【问题标题】:Javascript - string.split(regex) keep separatorsJavascript - string.split(regex) 保留分隔符
【发布时间】:2010-11-17 12:14:15
【问题描述】:

我想使用正则表达式拆分字符串,并将分隔符/匹配信息包含在结果数组中。

在我使用的java中:

theString.split("(?<=[!><=}{])|(?=[!><=}{])|(?<= AND )|(?= AND )|(?<= OR )|(?= OR )")

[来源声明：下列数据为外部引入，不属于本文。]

Lemma setup_step Nk Nr i st w :
  (4 <= Nk)%nat -> (Nk <= i < 4 * (Nr + 1))%nat -> setup_inv Nk Nr i st w ->
  setup_inv Nk Nr (i + 1) (AES_setup_step Nk i st) (w ++ [Fips197.expand_word Nk i w]).
Proof.
  intros HN Hi Hinv; pose proof (setup_transform Nk Nr i st w HN ltac:(lia) Hinv) as Ht.
  destruct Hinv as [Hlen Hsl [Hlw Hw] Hdone Htodo _ _ Hpos]; unfold AES_setup_step.
  destruct (if (pos st =? 0)%nat then _ else _) as [column rcon]; destruct Ht as (Hcs & Hrs & Htl & Hc & Hr).
  set (temp := transformed Nk i w) in *.
  assert (Hm : forall n, (n mod 4 < 4)%nat) by (intros; by apply Nat.mod_upper_bound).
  assert (Hdiv : (i / 4 < Nr + 1)%nat) by (apply Nat.Div0.div_lt_upper_bound; lia).
  assert (Hdiv' : ((i - Nk) / 4 < Nr + 1)%nat) by (apply Nat.Div0.div_lt_upper_bound; lia).
  pose proof (Forall_lookup_total_1 _ _ (i / 4)%nat Hsl ltac:(lia)) as Hr4.
  pose proof (Forall_lookup_total_1 _ _ ((i - Nk) / 4)%nat Hsl ltac:(lia)) as Ha4.
  destruct (Forall_lookup_total_1 _ _ (i - Nk)%nat Hw ltac:(lia)) as [Hwl Hww].
  destruct (KeySetupColumnMix_sliced column (rounds st !!! (i / 4)%nat) (rounds st !!! ((i - Nk) / 4)%nat)
              (i mod 4) ((i - Nk) mod 4) Hcs Hr4 Ha4) as [Hm1 Hm2].
  set (m := KeySetupColumnMix column (rounds st !!! (i / 4)%nat) (rounds st !!! ((i - Nk) / 4)%nat)
              (i mod 4) ((i - Nk) mod 4)) in *.
  assert (Hcells : forall j r, (r < 4)%nat -> key_cell (<[(i / 4)%nat := m.2]> (rounds st)) j r =
    if (j =? i)%nat then SaveByte m.1 r 0 else key_cell (rounds st) j r).
  { intros j r Hr'; apply (setup_cells Nr); auto; [lia|apply Htodo; [lia|done]]. }
  assert (Hcol : forall r, (r < 4)%nat -> SaveByte m.1 r 0 = Fips197.expand_word Nk i w !!! r).
  { intros r Hr'; unfold m; rewrite KeySetupColumnMix_column, Hc by done.
    change (SaveByte (rounds st !!! ((i - Nk) / 4)%nat) r ((i - Nk) mod 4)) with (key_cell (rounds st) (i - Nk) r).
    rewrite Hdone by lia; change (Fips197.expand_word Nk i w) with (zip_with Z.lxor (w !!! (i - Nk)%nat) temp).
    rewrite (lookup_zip _ _ _) by lia; apply Z.lxor_comm. }
  fold m; clearbody m; destruct m as [col' r']; cbn [fst snd] in *.
  assert (Hxl : length (Fips197.expand_word Nk i w) = 4%nat).
  { change (Fips197.expand_word Nk i w) with (zip_with Z.lxor (w !!! (i - Nk)%nat) temp).
    rewrite length_zip_with; lia. }
  split; cbn [rounds Ctaes.column Ctaes.rcon pos].
  - by rewrite length_insert.
  - by apply Forall_insert.
  - rewrite length_app; simpl; split; [lia|]; apply Forall_app; split; [done|].
    apply Forall_cons_2; [|apply Forall_nil_2]; split; [done|].
    apply (proj2 (Forall_lookup_total (word 8) _)); intros r Hr'; rewrite <- Hcol by lia; apply SaveByte_word.
  - intros j r Hj Hr'; rewrite Hcells, lookup_total_snoc, Hlw by done.
    destruct (Nat.eqb_spec j i) as [->|]; [rewrite Nat.ltb_irrefl; by apply Hcol|].
    destruct (Nat.ltb_spec j i); [apply Hdone; lia|lia].
  - intros j r Hj Hr'; rewrite Hcells by done.
    destruct (Nat.eqb_spec j i) as [->|]; [lia|apply Htodo; lia].
  - split; [done|]; intros r Hr'; rewrite lookup_total_snoc, Hlw, Hcol by done.
    replace (i + 1 - 1)%nat with i by lia; by rewrite Nat.ltb_irrefl, Nat.eqb_refl.
  - by split.
  - rewrite Hpos; apply pos_step; lia.
Qed.

(** ** The key schedule *)

Lemma lookup_read_at off len (l : list Z) r : (r < len)%nat -> read_at off len l !!! r = l !!! (off + r)%nat.
Proof. intros; unfold read_at; by rewrite !list_lookup_total_alt, lookup_take_lt, lookup_drop. Qed.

但是,javascript 不支持lookbehind ?&lt;=

例如我想要字符串:

"Reason={Existing problem or fault}{Bestaande probleem of vout}{Other}{Ander} and Required!=No and Results >=10 and Results <=25 and Tst>5 and Tst<80 and Info=test this or that and those and Success!=Yes"

拆分:

Reason,=,{,Existing problem, or ,fault,},{,Bestaande probleem of vout,},{,Other,},{,Ander,}, and ,Required,!,=,No, and ,Results,>,=,10, and ,Results,<,=,25, and ,Tst,>,5, and ,Tst,<,80, and ,Info,=,test this, or ,that, and ,those, and ,Success,!,=,Yes

我所拥有的示例:

var thestr = "Reason={Existing problem or fault}{Bestaande probleem of vout}{Other}{Ander} and Required!=No and Results >=10 and Results <=25 and Tst>5 and Tst<80 and Info=test this or that and those and Success!=Yes";

document.write("::SPLIT::<br>");
var patt1=new RegExp(/([!><=}{])|( AND )|( OR ) /gi);

var x = thestr.split(patt1);
//This splits correctly but, doesn't include the separators / matched characters
document.write("length="+x.length+"<br>");
for (c=0;c<x.length;c++) {
    document.write(c+" - "+ x[c]+" |");
}

document.write("<br><br>::MATCH::<br>");

var y = thestr.match(patt1);

//This shows the matched characters but, how do I combine info from split and match
document.write("length="+y.length+"<br>");
for (d=0;d<y.length;d++) {
    document.write(d+" - "+ y[d]+" |");
}

document.write("<br><br>::INCLUDE SEPERATORS::<br>");
var patt2=new RegExp(/(?![!><=}{])|(?=[!><=}{])|(?! AND )|(?= AND )|(?! OR )|(?= OR ) /gi);
//This puts everything in the array, but, each character is a seperate array element.
// Not what I wanted to achieve.
var bits = thestr.split(patt2);
document.write("length="+bits.length+"<br>");
for (r=0;r<bits.length;r++) {
    document.write(r+" - "+ bits[r]+" |");
}

【问题讨论】:

  • 所以你基本上想在`或, 和`上拆分,并且基本上在任何两个字符之间,除了字母数字字符或空格之间?

标签: javascript regex


【解决方案1】:

如果你把整个模式放在一个组中,你也会得到分隔符:

thestr.split(/([!><=}{]| (?:AND|OR) )/)

这会返回一个类似的数组:

["Reason", "=", "", "{", "Existing problem or fault", "}", "", "{", "Bestaande probleem of vout", "}", "", "{", "Other", "}", "", "{", "Ander", "}", " and Required", "!", "", "=", "No and Results ", ">", "", "=", "10 and Results ", "<", "", "=", "25 and Tst", ">", "5 and Tst", "<", "80 and Info", "=", "test this or that and those and Success", "!", "", "=", "Yes"]

然后你只需要过滤空字符串就完成了:

thestr.split(/([!><=}{]| (?:AND|OR) )/).filter(Boolean)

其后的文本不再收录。